While our colleagues in the USA are currently attempting to come to grips with the Federal Circuit’s recent decisions in relation to the Biologics Price Competition and Innovation Act (BPCIA) and the “patent dance”, in Australia potential parties to biosimilar patent litigation are relatively free to dance (or not) and in any which way they choose.

The Therapeutic Goods Administration (TGA) regulatory approval process/mechanism in Australia is currently the same for all prescription medicines, including biosimilars and new biological entities as well as new chemical entities. The typical regulatory pathway for biosimilars (and other prescription medicines) to get on the market in Australia involves two steps. 

The first step involves the sponsor submitting an application for registration in order to gain TGA approval and inclusion in the Australian Register of Therapeutic Goods (ARTG). Importantly, that an application for inclusion on the ARTG has been made is not made public until registration. 

A sponsor seeking to rely on the safety or efficacy of other therapeutic goods that have already been approved, as in the case of an application for a biosimilar, must provide a certificate under section 26B of the Therapeutic Goods Act 1989 (Cth) in the application for registration. In essence, the certificate must state that, either the sponsor: believes that it would not infringe a valid claim of a granted patent; OR, that it has provided the patentee of any relevant patent(s) with notice of the application for inclusion on the ARTG.

This certificate requirement might be considered to start the music playing, but at this stage it is still up to the sponsor of the biosimilar as to whether or not they invite the innovator out onto the dance-floor.

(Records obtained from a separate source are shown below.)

(** * CurvedArrow: the curve sampler and the arrow renderer of
      [src/CurvedArrow.js], embedded in Rocq.

    JavaScript numbers are binary64 floating-point numbers.  The arithmetic
    of the program is embedded three times:

    - [Sampler], [Renderer] and [Canvas] take the numbers at their exact
      values, over [Q] (equality of numbers is [Qeq], written [==]) and, for
      the drawing-context transforms with their [cos] and [sin], over [R].
      The control flow, the timers, the formulas of the anchor points and
      the properties that no rounding can change are stated there.
    - [Binary64] is the sampler on the binary64 numbers themselves, with the
      operations of the machine; it evaluates concrete inputs.
    - [Rounded] and [RoundedRenderer] are the sampler and the placing of the
      canvas with a rounding [rnd] after every operation, for every rounding
      of relative error at most [u]; round to nearest at 53 bits,
      [round53], is one, and agrees with [Binary64] on the inputs tried
      here.  What depends on the rounding of the arithmetic is proved
      there. *)

From Stdlib Require Import ZArith QArith Qminmax Qround Qabs Qpower.
From Stdlib Require Floats Uint63.
From Stdlib Require Import Reals Qreals.
From Stdlib Require Import Psatz Factorial.
From Stdlib Require Import List String Bool.
Import ListNotations.

(** ** The curve sampler (one axis) *)

Module Sampler.

Local Open Scope Q_scope.

(** [Math.min], [Math.max] and [Math.round] on finite numbers.
    [Math.round] rounds to the nearest integer, a tie going up. *)
Definition Math_min (a b : Q) : Q := Qmin a b.
Definition Math_max (a b : Q) : Q := Qmax a b.
Definition Math_round (x : Q) : Z := Qfloor (x + (1 # 2)).

(** [function bezier(p0, p1, p2, t)] *)
Definition bezier (p0 p1 p2 t : Q) : Q :=
  p1 + (1 - t) * (1 - t) * (p0 - p1) + t * t * (p2 - p1).

(** The divisor of the critical parameter, [p0 - 2 * p1 + p2]. *)
Definition divisor (p0 p1 p2 : Q) : Q := p0 - 2 * p1 + p2.

(** The body of [quadraticCurveMinMax] up to its [return]: the values of the
    locals [min] and [max] when the [return] statement is reached. *)
Definition minMaxLocals (p0 p1 p2 : Q) : Q * Q :=
  let min := Math_min p0 p2 in
  let max := Math_max p0 p2 in
  if negb (Qeq_bool (divisor p0 p1 p2) 0) then
    let t := (p0 - p1) / divisor p0 p1 p2 in
    if Qlt_le_dec 0 t then
      if Qlt_le_dec t 1 then
        let p_middle := bezier p0 p1 p2 t in
        (Math_min min p_middle, Math_max max p_middle)
      else (min, max)
    else (min, max)
  else (min, max).

(** [function quadraticCurveMinMax(p0, p1, p2)], the two-element array it
    returns as a pair. *)
Definition quadraticCurveMinMax (p0 p1 p2 : Q) : Z * Z :=
  let '(min, max) := minMaxLocals p0 p1 p2 in
  (Math_round min, Math_round max).

End Sampler.

(** ** The same sampler on binary64 numbers

    The numbers of the program as it runs: IEEE 754 binary64 values and their
    operations, each rounded to nearest (ties to even). *)

Module Binary64.

Import PrimFloat SpecFloat FloatOps.
Local Open Scope float_scope.

(** The exact value of a finite number (0 for an infinity and for NaN). *)
Definition value (x : float) : Q :=
  match Prim2SF x with
  | S754_finite s m e =>
      let v := if (0 <=? e)%Z then inject_Z (Zpos m * 2 ^ e)
               else (Zpos m # Z.to_pos (2 ^ (- e)))%Q in
      if s then Qopp v else v
  | _ => 0%Q
  end.

Definition of_Z (z : Z) : float :=
  if (z <? 0)%Z then - of_uint63 (Uint63.of_Z (- z))
  else of_uint63 (Uint63.of_Z z).

(** [Math.min] and [Math.max]: NaN if an argument is, and -0 below +0. *)
Definition Math_min (a b : float) : float :=
  if is_nan a || is_nan b then nan
  else if a <? b then a
  else if b <? a then b
  else if get_sign a then a else b.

The second step that most patented medicines undergo is for the sponsor to apply to the Pharmaceutical Benefits Advisory Committee (PBAC) for listing on the Pharmaceutical Benefits Scheme (PBS) Schedule. Through the PBS, the Commonwealth Government of Australia subsidises the cost to eligible patients of certain pharmaceutical products in Australia. The PBAC submission can be lodged during TGA evaluation of an application or after successful registration. However, that an application has been made to the PBAC for listing on the PBS Schedule is made public before a final decision is made. At that point, the innovator can choose to dance or commence proceedings.

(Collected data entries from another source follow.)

(** * rltf: the DQN agent (rltf/agents/dqn_agent.py)

    A shallow embedding of [AgentDQN]: its constructor, the acting loop
    [_run_env], the learning loop [_train_model] and [reset].

    The two loops run in two threads and talk to collaborators that are not
    part of the file (the environment, the replay buffer, the model and its
    TensorFlow session, the schedules, the signalling helpers of the base
    class).  Every such call is an event of a small free monad, so the loops
    are written as in the source and can be given two semantics:
    - a sequential one ([exec]), where a handler answers every call and the
      calls are recorded in order;
    - an interleaving one ([gstep]), where the two threads take turns, a call
      has a beginning and an end, and the two signals block and release. *)

From Stdlib Require Import ZArith List Bool Lia Relations Wellfounded.
Import ListNotations.
Local Open Scope Z_scope.

Set Implicit Arguments.

(** ** The collaborators' data

    Observations, actions, rewards, network states, sampled tensors, TF
    summaries and floating-point numbers are opaque to the agent: it only
    passes them around, and compares two floats once ([<] at line 113).

    A placeholder is a TensorFlow tensor used as a key of the feed of lines
    157-167; as keys of a Python dict two placeholders are the same when
    they are the same object ([ph_eqb]).  The model owns five of the keys
    ([self.model.obs_t_ph] to [self.model.done_ph]) and the base class two
    ([self.mean_ep_rew_ph], [self.best_mean_ep_rew_ph]); an attribute that
    holds [None] gives the key [None]. *)
Class Collaborators : Type := {
  Obs : Type;
  Action : Type;
  Reward : Type;
  Info : Type;
  NetState : Type;
  Tensor : Type;
  Summary : Type;
  Float : Type;
  float_lt : Float -> Float -> bool;
  Placeholder : Type;
  ph_eqb : Placeholder -> Placeholder -> bool;
  ph_eqb_eq : forall p q : Placeholder, ph_eqb p q = true <-> p = q;
  obs_t_ph : option Placeholder;
  act_t_ph : option Placeholder;
  rew_t_ph : option Placeholder;
  obs_tp1_ph : option Placeholder;
  done_ph : option Placeholder;
  mean_ep_rew_ph : option Placeholder;
  best_mean_ep_rew_ph : option Placeholder
}.

(** Exceptions the code of the file can raise by itself. *)
Inductive exn : Type :=
| AssertionError
| ZeroDivisionError
| InvalidConfiguration.

Section Model.
Context {C : Collaborators}.

(** The dictionary returned by [replay_buf.sample]: the five keys that
    lines 158-162 read. *)
Record batch : Type := {
  batch_obs : Tensor;
  batch_act : Tensor;
  batch_rew : Tensor;
  batch_obs_tp1 : Tensor;
  batch_done : Tensor
}.

(** A value of the feed: an array of the batch or a number. *)
Inductive feed_value : Type :=
| Array (x : Tensor)
| Scalar (x : Float).

(** A key of the feed: the value of a placeholder attribute. *)
Definition feed_key : Type := option Placeholder.

Definition key_eqb (k1 k2 : feed_key) : bool :=
  match k1, k2 with
  | None, None => true
  | Some p, Some q => ph_eqb p q
  | _, _ => false
  end.

(** The [feed_dict] of lines 157-167, a Python dict: its items in the order
    of insertion, no key twice. *)
Definition feed_dict : Type := list (feed_key * feed_value).

(** [d[k] = v]: the value of a key that is present is replaced where the
    key stands, a new key goes to the end. *)
Fixpoint dict_set (k : feed_key) (v : feed_value) (d : feed_dict) : feed_dict :=
  match d with
  | [] => [(k, v)]
  | (k', v') :: d' =>
      if key_eqb k' k then (k', v) :: d' else (k', v') :: dict_set k v d'
  end.


(** A dict display [{k1: v1, ..., kn: vn}]: the items are inserted from left
    to right, so a later item replaces the value of an earlier one with the
    same key. *)
Definition dict_display (items : list (feed_key * feed_value)) : feed_dict :=
  fold_left (fun d kv => dict_set (fst kv) (snd kv) d) items [].

(** ** Events: every call that leaves the two loops, with its result type. *)
Inductive agentE : Type -> Type :=
(* the handshake helpers of the base class *)
| wait_train_done : agentE unit
| signal_act_chosen : agentE unit
| wait_act_chosen : agentE unit
| signal_train_done : agentE unit
(* the attribute shared by the two threads *)
| get_learn_started : agentE bool
| set_learn_started (b : bool) : agentE unit
(* the environment *)
| env_reset : agentE Obs
| env_step (a : Action) : agentE (Obs * Reward * bool * Info)
| action_space_sample : agentE Action
(* the replay buffer *)
| store_frame (o : Obs) : agentE Z
| store_effect (idx : Z) (a : Action) (r : Reward) (d : bool) : agentE unit
| encode_recent_obs : agentE NetState
| replay_buf_sample (batch_size : Z) : agentE batch
(* the model and the session *)
| control_action (s : NetState) : agentE Action
| sess_run_train (fd : feed_dict) : agentE Summary
| sess_run_update_target : agentE unit
(* schedules and randomness *)
| exploration_value (t : Z) : agentE Float
| lr_value (t : Z) : agentE Float
| random_uniform : agentE Float
(* statistics, summary, checkpoint and log of the base class *)
| get_mean_ep_rew : agentE Float
| get_best_mean_ep_rew : agentE Float
| set_summary (s : Summary) : agentE unit
| save : agentE unit
| log_progress (t : Z) : agentE unit.

(** ** Programs: a free monad over the events, with exceptions. *)
Inductive prog (R : Type) : Type :=
| Ret (r : R)
| Raise (e : exn)
| Vis (X : Type) (ev : agentE X) (k : X -> prog R).

Arguments Ret {R} r.
Arguments Raise {R} e.
Arguments Vis {R X} ev k.

Fixpoint bind {A B : Type} (p : prog A) (f : A -> prog B) : prog B :=
  match p with
  | Ret a => f a
  | Raise e => Raise e
  | Vis ev k => Vis ev (fun x => bind (k x) f)
  end.

Definition call {X : Type} (ev : agentE X) : prog X := Vis ev (fun x => Ret x).

End Model.

Arguments Ret {C R} r.
Arguments Raise {C R} e.
Arguments Vis {C R X} ev k.

Declare Scope prog_scope.
Delimit Scope prog_scope with prog.
Notation "x <- p ;; q" := (bind p (fun x => q))
  (at level 61, p at next level, right associativity) : prog_scope.
Notation "' pat <- p ;; q" := (bind p (fun x => match x with pat => q end))
  (at level 61, pat pattern, p at next level, right associativity) : prog_scope.
Notation "p ;; q" := (bind p (fun _ => q))
  (at level 61, right associativity) : prog_scope.
Local Open Scope prog_scope.

Section Agent.
Context {C : Collaborators}.

(** ** Python arithmetic and iteration *)

(** [a % b] on integers: the remainder has the sign of [b] (as [Z.modulo]),
    and a zero divisor raises. *)
Definition py_mod (a b : Z) : exn + Z :=
  if b =? 0 then inl ZeroDivisionError else inr (a mod b).

(** A Python expression that may raise, used inside a loop. *)
Definition lift {R : Type} (r : exn + R) : prog R :=
  match r with
  | inl e => Raise e
  | inr x => Ret x
  end.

Even though the regulatory landscape in connection with potential biosimilar patent litigation in Australia is less structured than in the USA, it is still prudent for both innovators and biosimilar companies to create a list of all possibly relevant Australian patents covering key biological products and to strategically review those patents ahead of time for the purposes of, respectively, enforcement and freedom to operate.